The railcard is set to finally move into the 21st century with an app version which will solve the problem of forgetting to bring the right bit of plastic to gain a discount.

The 16-25 railcard will be the first available digitally when the app is released, according to an announcement today by the Rail Delivery Group, which represents train operating firms in Britain.

While the group did not give a precise timetable for the rollout of the app to mobile devices, it said the digital version should be available at some point "this summer".

Read more: Passengers who forget railcards will now get a free pass from train firms

Railcards will be displayable on a mobile phone starting this summer (Source: Rail Delivery Group)

The rest of the railcards will be available on the app from the "autumn", the group said, with the ability to move railcards easily between devices. All railcards will cost the same in digital or physical form.

Currently passengers forgetting to bring their railcard when they have bought discounted tickets are forced to pay for the difference to a full fare or to buy a completely new ticket, although a rule introduced this year now allows passengers to claim one refund per year.

The railcard, which gives passengers a third off their fare, was introduced in 1974 as the student railcard. Some 21m of the cards have been sold since April 1991, Rail Delivery Group said.

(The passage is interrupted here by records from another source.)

Lemma split_first_roundtrip_witness :
  ∃ k v, str_split1 "=" "OPTS=-a=1 -b=2" = [k; v] ∧
         str_in "=" k = false ∧
         str_join "=" [k; v] = "OPTS=-a=1 -b=2".
Proof. apply (split_first_roundtrip "OPTS=-a=1 -b=2"). reflexivity. Defined.

Lemma produce_config_args_complete_witness :
  ∃ args,
    _produce_config_args elements dirty_container = Ok args ∧
    (command dirty_container ≠ command base_container →
     "--cmd" ∈ flags args) ∧
    (entrypoint dirty_container ≠ entrypoint base_container →
     "--entrypoint" ∈ flags args) ∧
    (workdir dirty_container ≠ workdir base_container →
     "--workingdir" ∈ flags args) ∧
    (environ dirty_container ≠ environ base_container →
     "--env" ∈ flags args) ∧
    (volumes dirty_container ≠ volumes base_container →
     "--volume" ∈ flags args) ∧
    (∀ f, f ∈ flags args →
       f ∈ ["--cmd"; "--entrypoint"; "--workingdir"; "--env"; "--volume"]) ∧
    args = ungroup (flag_groups args).
Proof.
  apply (produce_config_args_complete elements elements_perm
           dirty_container base_container).
  reflexivity.
Defined.

Lemma commit_config_frame_witness :
  let st1 := (_commit_config elements buildah_ok (dirty_container, [])).2 in
  set_snapshot None st1.1 = set_snapshot None dirty_container ∧
  ∃ cmds,
    st1.2 = [] ++ cmds ∧ length cmds ≤ 1 ∧
    ∀ c, c ∈ cmds →
         head c = Some "config" ∧ last c = Some (_id dirty_container).
Proof.
  eapply (commit_config_frame elements elements_perm buildah_ok
            dirty_container _ [] _ (Ok ())).
  vm_compute. reflexivity.
Defined.

Lemma commit_config_converges_witness :
  let st1 := (_commit_config elements buildah_ok (dirty_container, [])).2 in
  ∃ snap1,
    _snapshot st1.1 = Some snap1 ∧
    command st1.1 = command snap1 ∧
    entrypoint st1.1 = entrypoint snap1 ∧
    workdir st1.1 = workdir snap1 ∧
    environ st1.1 = environ snap1 ∧
    volumes st1.1 = volumes snap1.
Proof.
  apply (commit_config_converges elements elements_perm buildah_ok
           dirty_container _ base_container []
           (_commit_config elements buildah_ok (dirty_container, [])).2.2).
  - reflexivity.
  - vm_compute. reflexivity.
Defined.

Lemma reconcile_failure_blocks_witness :
  let args := ["--workingdir"; "/app"; "--volume"; "/data-"] in
  let failure {A} : result A * (Container * Log) :=
    (Raise (CalledProcessError
              (returncode (buildah_config_fails []
                             (config_cmd args dirty_container)))
              ("buildah" :: config_cmd args dirty_container)
              (Some (stdout (buildah_config_fails []
                               (config_cmd args dirty_container))))),
     (dirty_container, [] ++ [config_cmd args dirty_container])) in
  inspect elements buildah_config_fails loads_inspect (dirty_container, [])
    = failure ∧
  commit elements buildah_config_fails (dirty_container, []) = failure ∧
  run elements buildah_config_fails ["ls"] None None None false Inherit
    (dirty_container, []) = failure ∧
  popen elements buildah_config_fails ["ls"] None None None false
    (dirty_container, []) = failure.
Proof.
  apply (reconcile_failure_blocks elements buildah_config_fails loads_inspect
           dirty_container base_container []
           ["--workingdir"; "/app"; "--volume"; "/data-"]).
  - reflexivity.
  - vm_compute. reflexivity.
  - discriminate.
  - vm_compute. discriminate.
Defined.

Lemma reconcile_then_operate_witness :
  let args := ["--workingdir"; "/app"; "--volume"; "/data-"] in
  let run_cmd :=
    "run" :: _run_args (Some "nobody") None None true
      ++ "--" :: _id dirty_container :: ["ls"; "-l"] in
  let after own :=
    (_snapshot_config dirty_container,
     [] ++ [config_cmd args dirty_container; own]) in
  (inspect elements buildah_ok loads_inspect (dirty_container, [])).2
    = after ["inspect"; "--type"; "container"; _id dirty_container] ∧
  (commit elements buildah_ok (dirty_container, [])).2
    = after ["commit"; _id dirty_container] ∧
  (run elements buildah_ok ["ls"; "-l"] (Some "nobody") None None true PIPE
     (dirty_container, [])).2 = after run_cmd ∧
  (popen elements buildah_ok ["ls"; "-l"] (Some "nobody") None None true
     (dirty_container, [])).2 = after run_cmd.
Proof.
  apply (reconcile_then_operate elements buildah_ok loads_inspect
           dirty_container base_container []
           ["--workingdir"; "/app"; "--volume"; "/data-"]).
  - reflexivity.
  - vm_compute. reflexivity.
  - discriminate.
  - reflexivity.
Defined.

Read more: Don't believe the hike: 10 ways to find cheaper train tickets

The student railcard was first introduced in 1974 (Source: Rail Delivery Group)

Since then other railcards have been added: the senior railcard; the friends and family railcard; the disabled persons railcard; and the "two together" railcard. All will be available on the app this autumn. However, local railcards will not be usable on the app.

Jacqueline Starr, managing director of customer experience at the Rail Delivery Group said: “Railcards have joined the digital age just like the new generation of young people using the iconic card which started it all.”